Intervention
The Ghosts of War

“What? We fought the war for nothing? We suffered so much just for a phantom?”

Are these the furious questions of an anti-war protester? A returning Iraq veteran? A disillusioned President Obama? No --Euripides wrote these lines more than two thousand years ago in his play, Helen, a work that cries out about the tricks played on soldiers by the powerful.

Conventional wisdom has it that we don’t know the causes of most conflicts -- except for the Trojan War, the one waged over the most beautiful woman in the world. But was Helen the real cause of that war? Certainly, this is what the Homeric poems tell us; so, does Wolfgang Petersen’s 2004 film, Troy.

There exists, however, an alternative explanation, little known, that claims Helen never really traveled to Troy. The archaic poet, Stesichorus, wrote that a phantom, an eidolon, took her place while the real Helen remained in Egypt. Paris, the Trojan prince who abducted Helen (or with whom she eloped), did not know this deception of the gods. Nor did the rest of the Trojans or the Greeks for that matter. They all believed they were fighting for a just cause, the Trojans to protect their city and the Greeks to avenge a national shame. For ten years both sides slaughtered themselves by the banks of the Scamander River, its silt flowing with blood. The gods, though, were playing games at the expense of mortals: the real Helen lived in the Nile Delta all along.

Interestingly this tradition has been marginalized in history. We know of Stesichorus’s poem only in the few lines that Plato cites. Otherwise, little survives. The Homeric version of the Trojan War has prevailed, trumping the one that questioned the causes of the conflict. The historian Herodotus claims that Homer actually knew the truth behind the gods’ deception. But this would not have suited his literary purpose. So the idea of Greeks and Trojans butchering themselves makes a great plot. Yet the realization that they killed each other for nothing seems of marginal interest to epic story telling.

The alternative view was not completely silenced, however, re-emerging in Euripides’s play. The playwright asks: What does it mean then for human beings to learn that a war has been waged for nothing? How do people react at the discovery that so much loss of young life took place for a simulacrum? That they have been duped?

Euripides has the Greek warrior Teucer learn that his brother, Ajax, died for a fiction. And Menelaus, Helen’s husband, discovers that he launched a pan-Hellenic expedition for an illusion. The messenger returns on the stage, horrified at the thought that Troy was sacked for a misty cloud. The pitiful Trojans and Greeks killed each other in vain.
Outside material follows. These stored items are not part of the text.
(** C3: at every call of the iterator, on the sampler as built or as earlier
    calls left it, the output is a concatenation of blocks of [bin_size]
    indices, one block for each full bin of the length-sorted order that the
    sampler was built with, each block a permutation of its bin, the bins
    taken in a permuted order; the call raises only when there is no full
    bin. *)
Theorem iter_yields_permuted_bins_in_blocks
    lengths batch_size0 bin_size0 s0 s g :
  BinnedLengthSampler_init lengths batch_size0 bin_size0 = Ok s0 →
  iterated s0 s →
  let b := Z.to_nat (bin_size s0) in
  let sorted := idx s0 in
  Sorted (length_le lengths) sorted
  ∧ sorted ≡ₚ seq 0 (length lengths)
  ∧ match (BinnedLengthSampler_iter s g).1.1 with
    | Ok out =>
        ∃ order blocks,
          order ≡ₚ seq 0 (n_bins s0)
          ∧ Forall2
              (fun k blk =>
                 length blk = b ∧ blk ≡ₚ take b (drop (k * b) sorted))
              order blocks
          ∧ out = concat blocks
    | Raise e => n_bins s0 = 0%nat
    end.
Proof.
  intros Hinit Hiter. cbn zeta.
  apply init_Ok in Hinit as (Hidx & _).
  split; [rewrite Hidx; apply argsort_Sorted|].
  split; [rewrite Hidx; apply argsort_Permutation|].
  pose proof (iterated_n_bins s0 s Hiter) as Hnb.
  destruct (iterated_inv s0 s Hiter) as (_ & Hbin & Hlen & Hchunks).
  destruct (iter_spec s g) as (_ & _ & _ & _ & Hout). cbn zeta in Hout.
  destruct (BinnedLengthSampler_iter s g).1.1 as [out|e]; [|lia].
  destruct Hout as (Hpos & Hb & order & blocks & Horder & Hblocks & ->).
  exists order, blocks. rewrite <- Hnb. split; [done|]. split; [|done].
  eapply Forall2_impl; [exact Hblocks|]. intros k blk [Hk Hblk]. cbn beta.
  rewrite Hbin, Hchunks in Hblk. split; [|exact Hblk].
  rewrite Hblk. fold (chunk (Z.to_nat (bin_size s0)) k (idx s0)).
  apply chunk_length. rewrite <- Hlen.
  destruct (div_bounds_nat (length (idx s)) (bin_size s) Hb) as (_ & Hlo & _).
  unfold n_bins, len in Hk. rewrite <- Hbin. nia.
Qed.

(** When [bin_size] divides the number of lengths and there is at least one
    bin, a call yields a permutation of all the indices. *)
Lemma iter_permutes_when_bins_fit
    lengths batch_size0 bin_size0 s0 s g :
  BinnedLengthSampler_init lengths batch_size0 bin_size0 = Ok s0 →
  iterated s0 s →
  0 < bin_size s0 ≤ len lengths →
  len lengths `mod` bin_size s0 = 0 →
  ∃ out, (BinnedLengthSampler_iter s g).1.1 = Ok out
         ∧ out ≡ₚ seq 0 (length lengths).
Proof.
  intros Hinit Hiter [Hb Hle] Hrem.
  apply init_Ok in Hinit as (Hidx & _).
  assert (HN : length (idx s0) = length lengths)
    by (by rewrite Hidx, argsort_Permutation, length_seq).
  pose proof (iterated_n_bins s0 s Hiter) as Hnb.
  destruct (iterated_inv s0 s Hiter) as (_ & Hbin & Hlen & Hchunks).
  destruct (iter_spec s g) as (_ & _ & _ & _ & Hout). cbn zeta in Hout.
  destruct (div_bounds_nat (length lengths) (bin_size s0) Hb)
    as (Hq & Hlo & Hhi & Hmod).
  unfold len in *. rewrite Hnb in Hout. unfold n_bins, len in Hout.
  rewrite HN in Hout.
  set (nb := Z.to_nat (Z.of_nat (length lengths) / bin_size s0)) in *.
  set (bn := Z.to_nat (bin_size s0)) in *.
  destruct (BinnedLengthSampler_iter s g).1.1 as [out|e].
  - destruct Hout as (Hpos & _ & order & blocks & Horder & Hblocks & ->).
    eexists. split; [done|].
    rewrite <- argsort_Permutation.
    rewrite <- (take_ge (argsort lengths) (nb * bn)); cycle 1.
    { rewrite <- Hidx, HN. lia. }
    rewrite <- concat_chunks, <- Horder.
    apply concat_Permutation_blocks, Forall2_fmap_r, Forall2_flip.
    eapply Forall2_impl; [exact Hblocks|]. intros k blk [_ Hblk]. cbn beta.
    rewrite Hbin in Hblk. fold bn in Hblk. by rewrite Hblk, Hchunks, Hidx.
  - exfalso. rewrite Hout in Hhi. lia.
Qed.

(** C1 fails on the code.  When [bin_size] does not divide the number of
    lengths, no call of the iterator yields a permutation of the indices:
    it yields exactly the indices of the full bins of the sorted order, so
    the [N mod bin_size] last sorted indices are never yielded; with no full
    bin at all it raises. *)
Theorem iter_omits_leftover_indices
    lengths batch_size0 bin_size0 s0 s g :
  BinnedLengthSampler_init lengths batch_size0 bin_size0 = Ok s0 →
  iterated s0 s →
  0 < bin_size s0 →
  len lengths `mod` bin_size s0 ≠ 0 →
  match (BinnedLengthSampler_iter s g).1.1 with
  | Ok out =>
      out ≡ₚ take (Z.to_nat (len lengths - len lengths `mod` bin_size s0))
               (idx s0)
      ∧ len out = len lengths - len lengths `mod` bin_size s0
      ∧ ¬ out ≡ₚ seq 0 (length lengths)
  | Raise e => len lengths < bin_size s0
  end.
Proof.
  intros Hinit Hiter Hb Hrem.
  apply init_Ok in Hinit as (Hidx & _). rewrite Hidx.
  assert (HN : length (idx s0) = length lengths)
    by (by rewrite Hidx, argsort_Permutation, length_seq).
  pose proof (iterated_n_bins s0 s Hiter) as Hnb.
  destruct (iterated_inv s0 s Hiter) as (_ & Hbin & Hlen & Hchunks).
  destruct (iter_spec s g) as (_ & _ & _ & _ & Hout). cbn zeta in Hout.
  destruct (div_bounds_nat (length lengths) (bin_size s0) Hb)
    as (Hq & Hlo & Hhi & Hmod).
  unfold len in *. rewrite Hnb in Hout. unfold n_bins, len in Hout.
  rewrite HN in Hout.
  set (nb := Z.to_nat (Z.of_nat (length lengths) / bin_size s0)) in *.
  set (bn := Z.to_nat (bin_size s0)) in *.
  destruct (BinnedLengthSampler_iter s g).1.1 as [out|e].
  - destruct Hout as (Hpos & _ & order & blocks & Horder & Hblocks & ->).
    assert (Hperm : concat blocks ≡ₚ take (nb * bn) (argsort lengths)).
    { rewrite <- concat_chunks, <- Horder.
      apply concat_Permutation_blocks, Forall2_fmap_r, Forall2_flip.
      eapply Forall2_impl; [exact Hblocks|]. intros k blk [_ Hblk]. cbn beta.
      rewrite Hbin in Hblk. fold bn in Hblk. by rewrite Hblk, Hchunks, Hidx. }
    assert (Hcount : length (concat blocks) = (nb * bn)%nat).
    { rewrite Hperm, length_take, <- Hidx, HN. lia. }
    replace (Z.to_nat (Z.of_nat (length lengths)
                       - Z.of_nat (length lengths) `mod` bin_size s0))
      with (nb * bn)%nat by lia.
    split_and!; [done | lia |].
    intros Hall. apply Permutation_length in Hall.
    rewrite length_seq in Hall. lia.
  - rewrite Hout in Hlo, Hhi. lia.
Qed.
The story of Helen’s abduction is a fable.

And what do we, who teach literature, learn from this myth? The easy lesson is that literature poses questions that history glides over. In the contemporary parallel, Helen lands in Iraq rather than Egypt, in the form of the weapons of mass destruction. They too were ghosts. So literature allows us to ask painful questions: How do today’s Teucer and Ajax deal with this horrible truth? Was the citadel of Baghdad sacked for nothing? Were we all manipulated by the gods and made to look absurd?

But perhaps there is a more profound lesson here beyond divine deceit that has to do with literature’s own trickery. It lies to tell a great story and we love believing the deception behind people’s suffering. Helen is the ostensible reason given by the powerful to persuade people to fight. She is a name for an unjust cause, a void, an empty blouse.

But she also stands for the literary play between reality and illusion, actuality and resemblance. Helen’s tale is that of the double, the real person on the Nile Delta and the phantom hovering over the walls of Troy. She represents literature’s fascination with reality and its reproduction. Hers is a story about a legend, the myth of war. If all stories, if all poems, tell of the difference between actuality and illusion, seeming and being, then her story is the most true. It tells us that the cause of the war was really an invention, that the Euphrates overflowed with corpses because of a fable. People continue to fight over fictions. And we want to believe in these illusions because, to paraphrase Herodotus, reality is too horrible to contemplate.